Storie di convivenza tra cristiani e musulmani...

di Cristina Uguccioni

Questa storia ha inizio nel 1997 quando il giovane iraniano Muhammad Ali Shomali, musulmano sciita, che risiede a Manchester per il dottorato in Filosofia, si scopre desideroso di conoscere meglio il cristianesimo e decide di rivolgersi a Timothy Wright, monaco benedettino. Questi gli suggerisce di trascorrere una giornata nell’abbazia di Ampleforth di cui è abate. Muhammad vi si reca ripetutamente nel corso dei mesi: nasce una solida amicizia e padre Timothy gli propone, una volta conclusi gli studi, di tenere alcune conferenze sull’islam ai monaci della comunità.

Nel 2002, tornato in Iran, a Qom, Shomali invita l’amico. I due, insieme, decidono di organizzare una settimana di dialogo e riflessione coinvolgendo monaci benedettini e docenti sciiti di Qom. Il primo appuntamento è in Gran Bretagna, nel 2003. Negli anni successivi queste settimane di dialogo si ripetono anche in altre sedi (Qom, Assisi) aprendosi a monaci cattolici di altri ordini. Rimane invariata la formula: giornate di studio su un tema specifico indagato secondo diverse prospettive e affrontato attraverso relazioni parallele, ma anche momenti conviviali, visite turistiche e una conferenza finale, aperta al pubblico e agli studenti.

Dal 9 al 15 maggio prossimo il gruppo interreligioso – costituito da 12 sciiti, fra cui quattro donne, e 12 monaci e monache originari di diversi paesi – si incontrerà  a Qom.
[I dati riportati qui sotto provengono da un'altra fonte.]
(** ** The store's invariant *)
(** What a note is, as opposed to where it sits and whether it is spent. *)
Definition secrets (n : StoredNote) : Hash256 * Hash256 * Z * Hash256 * Hash256 * list Z * NoteOrigin :=
  (sn_commitment n, sn_nullifier n, sn_value n, sn_rho n, sn_r n, sn_memo n, sn_origin n).

Definition checkpoint_lt (a b : SyncCheckpoint) : Prop := cp_block_number a < cp_block_number b.

Record store_ok (s : WalletStore) : Prop := {
  so_notes : NoDup (sn_commitment <$> ws_notes s);
  so_rejected : NoDup (rn_commitment <$> ws_rejected s);
  so_seen : Forall (λ n, sn_spent n = false → sn_spent_seen_at_block n = None) (ws_notes s);
  so_checkpoints : StronglySorted checkpoint_lt (ws_checkpoints s);
  so_bounded : (length (ws_checkpoints s) ≤ MAX_CHECKPOINTS)%nat;
}.

(** No secret is lost: the notes of [s], in order, are the first of [s']. *)
Definition keeps_secrets (s s' : WalletStore) : Prop := secrets <$> ws_notes s `prefix_of` secrets <$> ws_notes s'.

(** What the scan does to the notes it finds held: the secrets and the spent
    flag stay, and a note on the chain stays on it; what it adds is unspent
    and on the chain. *)
Definition note_kept (n n' : StoredNote) : Prop :=
  secrets n' = secrets n ∧ sn_spent n' = sn_spent n ∧ sn_spent_seen_at_block n' = sn_spent_seen_at_block n ∧
  (sn_on_chain n = true → sn_on_chain n' = true).
Definition fresh (n : StoredNote) : Prop := sn_spent n = false ∧ sn_on_chain n = true.
Definition only_adds (s s' : WalletStore) : Prop :=
  ∃ l extra, ws_notes s' = l ++ extra ∧ Forall2 note_kept (ws_notes s) l ∧ Forall fresh extra.

(** The fields no write of the notes touches. *)
Definition same_position (s s' : WalletStore) : Prop :=
  ws_next_leaf s' = ws_next_leaf s ∧ ws_last_synced_block s' = ws_last_synced_block s ∧
  ws_checkpoints s' = ws_checkpoints s ∧ ws_used_nullifiers s' = ws_used_nullifiers s ∧
  ws_genesis_hash s' = ws_genesis_hash s ∧ ws_birthday s' = ws_birthday s.
(** Where the node stands is read exactly. With the checkpoints taken
    newest first up to the first one the node's chain still holds: none before
    it means the node is current; a replaced one among them means a fork, and
    the scan falls back to that standing checkpoint, or to the genesis when
    none stands; only checkpoints above the head, with no fork, mean the node
    is behind and the pass is refused. The other refusals are a node that has
    no answer. *)
Theorem stance_is_read_exactly nd head s :
  stance_of nd head false false (rev (ws_checkpoints s)) (read_node_stance nd head s) ∨
  (∃ n, read_node_stance nd head s = Err (MissingCheckpointBlock n)) ∨ (∃ e, read_node_stance nd head s = Err (ChainE e)).
Proof.
  pose proof (stance_walk_spec nd head (rev (ws_checkpoints s)) false false _ eq_refl) as Hs. fold (read_node_stance nd head s) in Hs.
  destruct (read_node_stance nd head s) as [st|e]; [left; by apply Hs|]. destruct e; try (left; by apply Hs); eauto.
Qed.
(** ** The pass ends, and its own checks agree *)
(** The outcomes that would be a fault of the wallet, or of its store, and not
    of the node: every error but a refused answer of the node, a genesis that
    is not the one the store is bound to, a node behind the store, and a walk
    that does not fit what it served before. *)
Definition internal (e : SyncError) : bool :=
  match e with
  | OutOfFuel | HalvesDisagree _ | NoBlocksInWalk | NoCheckpointAtWatermark _ | BadCheckpointHash _ => true
  | StoreE (OtherChain _ _) => false
  | StoreE _ => true
  | MetadataE _ | ChainE _ | TypingE _ | MissingCheckpointBlock _ | BehindThisWallet | ShortTree _ _ | WalkLandsElsewhere _ | Unaccounted _ _ => false
  end.

(** A store a pass can resume from: the newest checkpoint is at the watermark,
    and every checkpoint names a 32-byte hash. *)
Definition sound_hash (c : SyncCheckpoint) : Prop := length (cp_block_hash c) = 32%nat.
Definition anchored s : Prop :=
  Forall sound_hash (ws_checkpoints s) ∧ (ws_next_leaf s = 0 ∨ cp_next_leaf <$> newest_checkpoint s = Some (ws_next_leaf s)).
(* ===== verification/BatchCircuitTheorems.v ===== *)
(** * A settlement the chain accepts

    From proof bytes to notes: the pallet's proof validation, the verifier's
    parser, the two batch circuits and the leaf circuit, composed with the
    commitment tree. The proof system enters through its soundness alone. *)

From stdpp Require Import base option numbers sorting gmap relations sets list.
From S2P Require Import Prelude Crypto NoteRules Layout Verifier VerifierProps ZkTree ZkTreeProps Shielded Header CircuitMerkle CircuitMerkleProps NoteCore LeafCircuit LeafCircuitProps LeafCircuitTheorems BatchCircuit BatchCircuitProps.
#[local] Open Scope Z_scope.

Section Chain.
Context `{CircuitOps, !CircuitLaws, !PoseidonLaws, !NoteFieldLaws, !PlonkyOps felt}.
Implicit Types (s : SpendTargets) (p : proof) (b : PrivateBatchPublicInputs felt) (pis : list felt).

(** ** Soundness of the proof system, per circuit: a proof that verifies has
    an assignment of the circuit's targets that meets its constraints and
    publishes its public inputs. *)
Definition leaf_sound (leaf : verifier_data) : Prop :=
  ∀ p, plonky_verify leaf p = true → ∃ s, targets_ok s ∧ build_constraints s = Some tt ∧ public_inputs p = leaf_public_inputs s.
Definition private_sound (leaf batch : verifier_data) (num_leaves : nat) : Prop :=
  ∀ p, plonky_verify batch p = true → ∃ t, length (leaf_proofs t) = num_leaves ∧ length (padding_nullifier_preimages t) = num_leaves ∧
    private_batch_circuit leaf t = Some (public_inputs p).
Definition public_sound (batch public : verifier_data) (num_inner : nat) : Prop :=
  ∀ p, plonky_verify public p = true → ∃ t, length (private_batch_proofs t) = num_inner ∧ is_hash (pt_aggregator_address t) ∧
    public_batch_circuit batch t = Some (public_inputs p).
Record circuits_sound (cfg : Config QneroPrivateBatchVerifier QneroPublicBatchVerifier) (leaf : verifier_data) : Prop := {
  so_leaf : leaf_sound leaf;
  so_private : ∀ v, private_batch_verifier cfg = Some v → private_sound leaf (prv_circuit_data v) (prv_num_leaves v);
  so_public : ∀ v, public_batch_verifier cfg = Some v → ∃ batch,
    private_sound leaf batch (pub_num_leaves v) ∧ public_sound batch (pub_circuit_data v) (pub_num_inner v);
}.
(* ===== verification/BatchWitnesses.v ===== *)
(** * The batch circuits, run

    A proof system of five proofs over the leaf of [LeafCircuitWitnesses]: the
    spend, the padding leaf, the private batch of both, an all-padding private
    batch, and the public batch of those two. Soundness holds of it, so the
    hypotheses of the batch theorems can hold. *)

From stdpp Require Import base option numbers list sorting gmap relations.
From S2P Require Import Prelude Crypto Layout NoteRules Verifier VerifierProps ZkTree ZkTreeProps Shielded Header CircuitMerkle NoteCore LeafCircuit LeafCircuitProps LeafCircuitTheorems LeafCircuitWitnesses BatchCircuit BatchCircuitProps BatchCircuitTheorems.
#[local] Open Scope Z_scope.

Module ToyBatch.
Import ToyLeaf.
#[local] Existing Instances leaf_poseidon leaf_poseidon_laws leaf_note_laws leaf_circuit leaf_circuit_laws leaf_header_codec leaf_header_codec_laws.

Inductive tproof := PLeaf | PPad | PBatch | PPadBatch | PPublic.
Inductive tkey := VLeaf | VBatch | VPublic.

Definition fresh (k : Z) : list elem := [red k; red 1; red 2; red 3].
Definition draws (k : Z) : list SlotPaddingPreimages := [(fresh k, fresh (k + 1)); (fresh (k + 2), fresh (k + 3))].
Definition leaf_pis : list elem := leaf_public_inputs leaf.
Definition pad_pis : list elem := leaf_public_inputs padding_leaf.
Definition batch_run : option (list elem) := build_private_batch_constraints [leaf_pis; pad_pis] (draws 30).
Definition pad_batch_run : option (list elem) := build_private_batch_constraints [pad_pis; pad_pis] (draws 40).
Definition batch_pis : list elem := default [] batch_run.
Definition pad_batch_pis : list elem := default [] pad_batch_run.
Definition aggregator : Hash256 := word 50.
Definition agg_felts : list elem := dfelts (H := leaf_poseidon) aggregator.
Definition public_run : option (list elem) := build_public_batch_constraints [batch_pis; pad_batch_pis] agg_felts.
Definition public_pis : list elem := default [] public_run.

Definition pis_of (p : tproof) : list elem :=
  match p with PLeaf => leaf_pis | PPad => pad_pis | PBatch => batch_pis | PPadBatch => pad_batch_pis | PPublic => public_pis end.
Definition verifies (v : tkey) (p : tproof) : bool :=
  match v, p with VLeaf, (PLeaf | PPad) | VBatch, (PBatch | PPadBatch) | VPublic, PPublic => true | _, _ => false end.
Definition byte_of (p : tproof) : Z := match p with PLeaf => 0 | PPad => 1 | PBatch => 2 | PPadBatch => 3 | PPublic => 4 end.
#[export] Instance toy_plonky : PlonkyOps (@felt leaf_poseidon) := {|
  proof := tproof; common_data := unit; verifier_data := tkey; common _ := tt;
  proof_from_bytes bs _ := match bs with [0] => Some PLeaf | [1] => Some PPad | [2] => Some PBatch | [3] => Some PPadBatch | [4] => Some PPublic | _ => None end;
  proof_to_bytes p := [byte_of p];
  public_inputs := pis_of;
  plonky_verify := verifies;
|}.

Definition private_targets (ls : list tproof) (qs : list SlotPaddingPreimages) : PrivateBatchTargets (H1 := toy_plonky) :=
  @Build_PrivateBatchTargets leaf_poseidon toy_plonky ls qs.
Definition public_targets (ls : list tproof) (address : list elem) : PublicBatchTargets (H1 := toy_plonky) :=
  @Build_PublicBatchTargets leaf_poseidon toy_plonky ls address.

(** ** Soundness *)
Lemma batch_run_ok : build_private_batch_constraints [leaf_pis; pad_pis] (draws 30) = Some batch_pis.
Proof. unfold batch_pis, batch_run. apply some_default. vm_compute. reflexivity. Qed.
Lemma pad_batch_run_ok : build_private_batch_constraints [pad_pis; pad_pis] (draws 40) = Some pad_batch_pis.
Proof. unfold pad_batch_pis, pad_batch_run. apply some_default. vm_compute. reflexivity. Qed.
Lemma public_run_ok : build_public_batch_constraints [batch_pis; pad_batch_pis] agg_felts = Some public_pis.
Proof. unfold public_pis, public_run. apply some_default. vm_compute. reflexivity. Qed.
Definition toy_extract (p : tproof) : SpendTargets := match p with PLeaf => leaf | _ => padding_leaf end.
Lemma toy_leaf_extracts : leaf_extracts VLeaf toy_extract.
Proof.
  intros [| | | |] Hv; try discriminate.
  - split; [exact leaf_ok|split; [exact leaf_satisfied|reflexivity]].
  - split; [exact padding_ok|split; [exact padding_satisfied|reflexivity]].
Qed.
Lemma toy_leaf_sound : leaf_sound VLeaf.
Proof. intros p Hv. exists (toy_extract p). exact (toy_leaf_extracts p Hv). Qed.
Lemma private_of_run (ls : list tproof) (qs : list (@SlotPaddingPreimages leaf_poseidon)) (out : list elem) : forallb (verifies VLeaf) ls = true → build_private_batch_constraints (pis_of <$> ls) qs = Some out →
  private_batch_circuit VLeaf (private_targets ls qs) = Some out.
Proof. intros Hv Hb. unfold private_batch_circuit. apply bind_unit. split; [exact Hv|exact Hb]. Qed.
Lemma public_of_run (ls : list tproof) (address out : list elem) : forallb (verifies VBatch) ls = true → build_public_batch_constraints (pis_of <$> ls) address = Some out →
  public_batch_circuit VBatch (public_targets ls address) = Some out.
Proof. intros Hv Hb. unfold public_batch_circuit. apply bind_unit. split; [exact Hv|exact Hb]. Qed.
Lemma toy_private_sound : private_sound VLeaf VBatch 2.
Proof.
  intros [| | | |] Hv; try discriminate.
  - exists (private_targets [PLeaf; PPad] (draws 30)). split; [reflexivity|split; [reflexivity|]]. apply private_of_run; [reflexivity|]. cbn [fmap list_fmap public_inputs toy_plonky pis_of]. exact batch_run_ok.
  - exists (private_targets [PPad; PPad] (draws 40)). split; [reflexivity|split; [reflexivity|]]. apply private_of_run; [reflexivity|]. cbn [fmap list_fmap public_inputs toy_plonky pis_of]. exact pad_batch_run_ok.
Qed.
Lemma toy_public_sound : public_sound VBatch VPublic 2.
Proof.
  intros [| | | |] Hv; try discriminate.
  exists (public_targets [PBatch; PPadBatch] agg_felts). split; [reflexivity|split; [reflexivity|]]. apply public_of_run; [reflexivity|]. cbn [fmap list_fmap public_inputs toy_plonky pis_of]. exact public_run_ok.
Qed.

(** ** What the chain accepts *)
Definition cfg : Config QneroPrivateBatchVerifier QneroPublicBatchVerifier := {|
  BlockHashWindow := 256; MinLeafFee := 1; CiphertextBytesPerFeeQuantum := 1; FeeBurnRate := 0; MaxCiphertextBytes := 4096;
  CiphertextRetentionBlocks := 256; MaxOutputsPerBlock := 100;
  private_batch_verifier := Some {| prv_circuit_data := VBatch; prv_num_leaves := 2 |};
  public_batch_verifier := Some {| pub_circuit_data := VPublic; pub_num_inner := 2; pub_num_leaves := 2 |} |}.
Lemma toy_sound : circuits_sound cfg VLeaf.
Proof.
  constructor; [exact toy_leaf_sound| |].
  - intros v Hv. injection Hv as <-. exact toy_private_sound.
  - intros v Hv. injection Hv as <-. exists VBatch. split; [exact toy_private_sound|exact toy_public_sound].
Qed.
Definition bundle : SettlementBundle := match validate_public_batch (F := elem) (H3 := circuit_field (H := leaf_poseidon)) (H4 := toy_plonky) cfg [4] with Ok b => b | Err _ => {| segments := [] |} end.
Lemma ok_match {E A} (d : A) (r : result E A) : is_ok r = true → r = Ok (match r with Ok a => a | Err _ => d end).
Proof. by destruct r. Qed.
Lemma bundle_accepted : accepts cfg [4] bundle.
Proof. right. unfold bundle. apply ok_match. vm_compute. reflexivity. Qed.
Definition seg : Segment := default {| sg_block_hash := []; sg_block_number := 0; sg_slots := [] |} (head (segments bundle)).
Lemma head_elem {A} (d : A) (l : list A) : (0 <? length l)%nat = true → default d (head l) ∈ l.
Proof. destruct l; [done|]. intros _. by left. Qed.
Lemma seg_in : seg ∈ segments bundle.
Proof. apply head_elem. vm_compute. reflexivity. Qed.
Lemma seg_block : sg_block_hash seg = header_hash block.
Proof. vm_compute. reflexivity. Qed.

Lemma accepted_slots_spend_settled_notes_witness : length (sg_slots seg) = 1%nat ∧ NoDup (concat (slot_nullifiers <$> sg_slots seg)) ∧
  ∀ slot, slot ∈ sg_slots seg → ∃ s i nf, settles s slot ∧ spends s i nf ∧ it_is_dummy i = false ∧ nf ∈ slot_nullifiers slot ∧
    (broken_on (leaf_queries s tree openings block) ∨ ∃ j, 0 ≤ j < settled tree ∧ Leaves tree !! j = Some (note_commitment (input_opening i))).
Proof.
  split; [vm_compute; reflexivity|].
  destruct (accepted_slots_spend_settled_notes cfg VLeaf [4] bundle seg tree openings block toy_sound bundle_accepted seg_in tree_reachable tree_commitments block_ok eq_refl seg_block) as [Hnd Hs].
  split; [exact Hnd|]. intros slot Hslot. destruct (Hs slot Hslot) as (s & _ & Hset & _ & (i & nf & Hsp & Hreal) & Hnf & Hor).
  exists s, i, nf. split_and!; [exact Hset|exact Hsp|exact Hreal|exact (Hnf i nf Hsp)|]. destruct Hor as [Hb|Hin]; [left; exact Hb|right; exact (Hin i nf Hsp Hreal)].
Defined.

Lemma leaf_wide : Forall is_leaf [leaf_pis; pad_pis].
Proof. constructor; [exact (proj1 (leaf_slot_targets leaf leaf_ok))|]. constructor; [exact (proj1 (leaf_slot_targets padding_leaf padding_ok))|constructor]. Qed.
Lemma batch_circuits_are_exact_witness : ∃ b, batch_pis = private_batch_felts b ∧ batch_claim [leaf_pis; pad_pis] (draws 30) b.
Proof.
  exact (proj1 (proj1 (batch_circuits_are_exact [leaf_pis; pad_pis] (draws 30) batch_pis 0 [] [] [] leaf_wide (Forall_nil_2 _))) batch_run_ok).
Defined.

(** ** What the provers admit *)
Definition admitted : PrivateBatchTargets := (private_targets [PPad; PLeaf] (draws 30)).
Lemma rev_perm (l : list tproof) : rev l ≡ₚ l.
Proof. symmetry. apply Permutation_rev. Qed.
Lemma admitted_ok : build_witness VLeaf 2 PPad (@rev tproof) (draws 30) [PLeaf] = Ok admitted.
Proof.
  assert (Ea : all_ok (@admit_leaf leaf_poseidon toy_plonky VLeaf) [PLeaf] = Ok tt) by (vm_compute; reflexivity).
  unfold build_witness. cbn [length Nat.eqb negb ensure mbind result_bind Nat.leb]. rewrite Ea. cbn [mbind result_bind].
  match goal with |- context [ensure_batch_compatible ?l] => assert (Ec : ensure_batch_compatible l = Ok tt) by (vm_compute; reflexivity); rewrite Ec end.
  reflexivity.
Qed.
Lemma draws_fresh : NoDup (concat ((λ q : SlotPaddingPreimages, [q.1; q.2]) <$> draws 30)).
Proof. apply (bool_decide_unpack _). vm_compute. exact I. Qed.
Lemma pad_template_ok : validate_padding_leaf_template VLeaf PPad = Ok tt.
Proof. vm_compute. reflexivity. Qed.
Lemma batch_apart : ¬ collides (batch_queries (PlonkyOps0 := toy_plonky) toy_extract [PLeaf] (draws 30)).
Proof. apply no_collision, (bool_decide_unpack _). vm_compute. exact I. Qed.
Lemma admitted_batch_is_provable_witness : ∃ b, private_batch_circuit (H1 := toy_plonky) VLeaf admitted = Some (private_batch_felts b).
Proof.
  destruct (admitted_batch_is_provable (PlonkyOps0 := toy_plonky) VLeaf toy_extract 2 PPad (@rev tproof) (draws 30) [PLeaf] admitted toy_leaf_extracts
    padding_sentinel pad_template_ok rev_perm eq_refl draws_fresh admitted_ok) as [Hc|(b & Hb & _)]; [destruct (batch_apart Hc)|exists b; exact Hb].
Defined.

Lemma padding_template_ok : validate_padding_private_batch_template VBatch 2 PPadBatch = Ok tt.
Proof. vm_compute. reflexivity. Qed.
Definition aggregated : PublicBatchTargets := (public_targets [PBatch; PPadBatch] agg_felts).
Lemma aggregated_ok : prove_batch VBatch 2 2 PPadBatch [PBatch] aggregator = Ok aggregated.
Proof.
  assert (E : preflight VBatch 2 2 [PBatch] = Ok tt) by (vm_compute; reflexivity). unfold prove_batch. rewrite E. reflexivity.
Qed.
Lemma admitted_inners_are_provable_witness :
  ∃ bs q, pis_of <$> [PBatch] = private_batch_felts <$> bs ∧ public_batch_circuit (H1 := toy_plonky) VBatch aggregated = Some (public_batch_felts q) ∧
    aggregator_address q = agg_felts ∧ settleable_batches q = bs.
Proof.
  exact (admitted_inners_are_provable (PlonkyOps0 := toy_plonky) VLeaf VBatch 2 2 PPadBatch [PBatch] aggregator aggregated toy_leaf_sound toy_private_sound
    (Nat.lt_0_succ 1) padding_template_ok aggregated_ok).
Defined.
End ToyBatch.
Nel corso degli anni sono stati affrontati diversi argomenti (per esempio: la Parola di Dio, il concetto di amicizia, la nozione di comunità): in maggio oggetto del dialogo sarà «la dignità dell’essere umano».

Il dialogo come strumento e fine
«L’obiettivo principale di queste settimane», spiega Shomali, che oggi ha 50 anni e dirige il Centro islamico di Inghilterra, il Seminario islamico di Londra, e l’Istituto internazionale di Studi islamici di Qom, «è il dialogo stesso, ossia la possibilità di incontrarsi, vivere insieme e confrontarsi in tutta libertà. Non è solo uno strumento, il dialogo è un fine per persone che credono in Dio, è un segno d’amore per Lui, per tutti i Suoi figli e per l’eredità ricevuta da Abramo. Nella nostra epoca, segnata da tensioni e contrapposizioni, il legame che ci unisce offre alle persone una buona notizia: si può appartenere a religioni diverse ed essere fratelli, rispettarsi e volersi bene. In un mondo secolarizzato, che giudica irrilevante la fede e non ne ha stima, io apprezzo il profondo senso di amore verso Dio dei monaci, comprendo di avere molto in comune con loro: per tutti noi una vita senza Dio, senza amore e misericordia verso il prossimo, è vuota, vana. Anche mia moglie, Mahnaz Heidarpour, docente del Seminario islamico di Londra e molto impegnata nel dialogo interreligioso, partecipa a questi incontri. I nostri tre figli, sin da quando erano piccoli, si sono abituati a vederci in compagnia dei cristiani. Sono convinto che lavorare insieme per il dialogo, come famiglia, sia estremamente importante e possa generare frutti duraturi».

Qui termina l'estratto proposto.